This week, international auction house Sotheby’s announced sales of $2.5billion (£1.9billion) so far this year, largely thanks to “innovation [and] adaptation.” According to a report on Monday, more than $285m (£218m) was brought in through online auctions alone and a further $575m (£441m) was generated through private sales.
When the pandemic wreaked havoc around the world, forcing many countries to implement lockdown measures around March, the art market and auction houses grew wary. However, Sotheby’s soon began to ramp up its online auctions. Between January 1st and July 31stover 180 online auctions were held, involving 44 different auction categories, resulting in a massive 540% increase in online sales compared to 2019. Online auctions ranged from single item sales, as was the case with a pair of 1985 Air Jordan 1s, signed and worn by Michael Jordan, which sold for $560,000 (~£430,000), at major “multicamera global livestream” auctions that replaced the marquee sales.
“The fine art and luxury markets have proven incredibly resilient, and the demand for quality across all categories is relentless,” said Charles Stewart, CEO of Sotheby’s, in a press release. While Stewart referred to “strong customer demand” throughout the year, year-to-date totals for the auction house are down 25% overall, according to Pi-eX, an art market analysis company in London, despite their strong performance in online sales. This drop in overall revenue is due to a 42% drop in live auctions, which so far this year have brought in just $1.6bn (£1.2bn).

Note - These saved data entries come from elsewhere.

Lemma control_covered cfg sc a :
  sc ∈ c_Sessions cfg -> usable (SessionConfig_LocalAddr sc) = Some a ->
  exists sc', sc' ∈ c_Sessions cfg /\ usable (SessionConfig_LocalAddr sc') = Some a /\ is_multi sc' = is_multi sc /\
    control_config a (is_multi sc) (sess_Interface sc') ∈ control_configs cfg.
Proof.
  intros Hin Ha. set (mh := is_multi sc).
  destruct (entry_config_opened control_entry (c_Sessions cfg) sc (a, mh) (control_config a mh (sess_Interface sc)))
    as (sc' & lc' & Hin' & He & Hlc); [done|unfold control_entry; by rewrite Ha|].
  exists sc'. unfold control_entry in He. destruct (usable (SessionConfig_LocalAddr sc')) as [a'|]; [|done].
  cbn [mbind option_bind] in He. injection He as -> Hm <-. split_and!; [done|done|exact Hm|]. unfold control_config. by rewrite <- Hm.
Qed.

Lemma echo_covered cfg ep a :
  echo_Enabled (c_Echo cfg) = true -> ep ∈ echo_Peers (c_Echo cfg) -> usable (EchoPeerConfig_LocalAddr ep) = Some a ->
  exists ep', ep' ∈ echo_Peers (c_Echo cfg) /\ usable (EchoPeerConfig_LocalAddr ep') = Some a /\
    echo_config a (ep_Interface ep') ∈ echo_configs cfg.
Proof.
  intros Hen Hin Ha. unfold echo_configs. rewrite Hen.
  destruct (entry_config_opened echo_entry (echo_Peers (c_Echo cfg)) ep a (echo_config a (ep_Interface ep)))
    as (ep' & lc' & Hin' & He & Hlc); [done|unfold echo_entry; by rewrite Ha|].
  exists ep'. unfold echo_entry in He. destruct (usable (EchoPeerConfig_LocalAddr ep')) as [a'|]; [|done].
  cbn [mbind option_bind] in He. by injection He as -> <-.
Qed.

Lemma micro_covered cfg g member a :
  g ∈ micro_Groups (c_MicroBFD cfg) -> member ∈ mg_MemberLinks g ->
  ParseAddr (mg_LocalAddr g) = Some a -> Addr_IsValid a = true -> micro_config a member ∈ micro_configs cfg.
Proof.
  intros Hg Hm Ha Hv. set (es := micro_Groups (c_MicroBFD cfg) ≫= micro_entries).
  assert (Hes : forall k lc, (k, lc) ∈ es -> lc = micro_config k.1 k.2).
  { intros k lc (g' & Hin & _)%list_elem_of_bind. unfold micro_entries in Hin.
    destruct (ParseAddr (mg_LocalAddr g')); [|by apply elem_of_nil in Hin].
    destruct (negb _); [by apply elem_of_nil in Hin|]. apply list_elem_of_fmap in Hin as (m' & Heq & _). by injection Heq as -> ->. }
  destruct (firsts_cover ∅ es (a, member) (micro_config a member)) as [lc' Hin]; [|apply not_elem_of_empty|].
  { apply list_elem_of_bind. exists g. split; [|done]. unfold micro_entries. rewrite Ha, Hv. cbn [negb].
    apply list_elem_of_fmap. by exists member. }
  pose proof (Hes _ _ (firsts_sub _ _ _ Hin)) as ->. apply list_elem_of_fmap. by exists (a, member, micro_config a member).
Qed.

Lemma created_handles env cfg sk sk' r :
  sockets_ok sk -> created env cfg sk sk' r ->
  let hs := lr_control r ++ lr_echo r ++ lr_microBFD r in
  NoDup hs /\ forall h, h ∈ hs <-> is_Some (sk_open sk' !! h) /\ sk_open sk !! h = None.
Proof.
  intros S [O _ _]. cbv zeta. rewrite (op_handles _ _ _ _ _ O). split; [apply NoDup_seq|].
  intros h. rewrite list_elem_of_In, in_seq. split.
  - intros Hh. split.
    + destruct (lookup_lt_is_Some_2 (control_configs cfg ++ echo_configs cfg ++ micro_configs cfg)
                  (h - sk_next sk)%nat) as [lc Hlc]; [lia|].
      destruct (op_new _ _ _ _ _ O _ _ Hlc) as (l & Hl & _).
      replace (sk_next sk + (h - sk_next sk))%nat with h in Hl by lia. eauto.
    + destruct (sk_open sk !! h) eqn:E; [apply S in E; lia|done].
  - intros [Hl Hn]. pose proof (op_next _ _ _ _ _ O).
    destruct (decide (h < sk_next sk)%nat) as [Hlt|]; [rewrite (op_old _ _ _ _ _ O _ Hlt), Hn in Hl; by destruct Hl|].
    destruct (decide (h < sk_next sk')%nat) as [|Hge]; [lia|]. rewrite (op_free _ _ _ _ _ O) in Hl by lia. by destruct Hl.
Qed.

Christie’s, on the other hand, would have seen a bigger drop of 53% for its counterparts at online and live auctions.
Much of Sotheby’s success in weathering such a strange year is down to innovation that has allowed them to be more adaptable, but live auction revenue remains a key player in the success of the world’s auction houses. whole.
Other key points from Sotheby’s report include an average overall sell-through rate of 80% in the first seven months of the year. The reconfiguration of their marquee sales saw a new approach to live auctions and the evening brought in $363m (£278m), which was, however, significantly lower than the $692m (£531m ) brought by the evening sale of May 2019. .
“Auction houses release detailed sales information to remind buyers and shippers alike at times like this that the art market is open for business,” said the former chairman of Christie’s for the Americas, Doug Woodham. The New York Times. “It’s impressive to see how Sotheby’s has managed to accumulate so many sales. Because they are owned by a telecommunications mogul, they seemed to innovate faster than their competitors. »
Despite impressive navigation, the auction house is not completely unscathed. In addition to an overall drop in revenue, Sotheby’s laid off around 12% of its roughly 1,700 staff in April and the remaining staff took major pay cuts.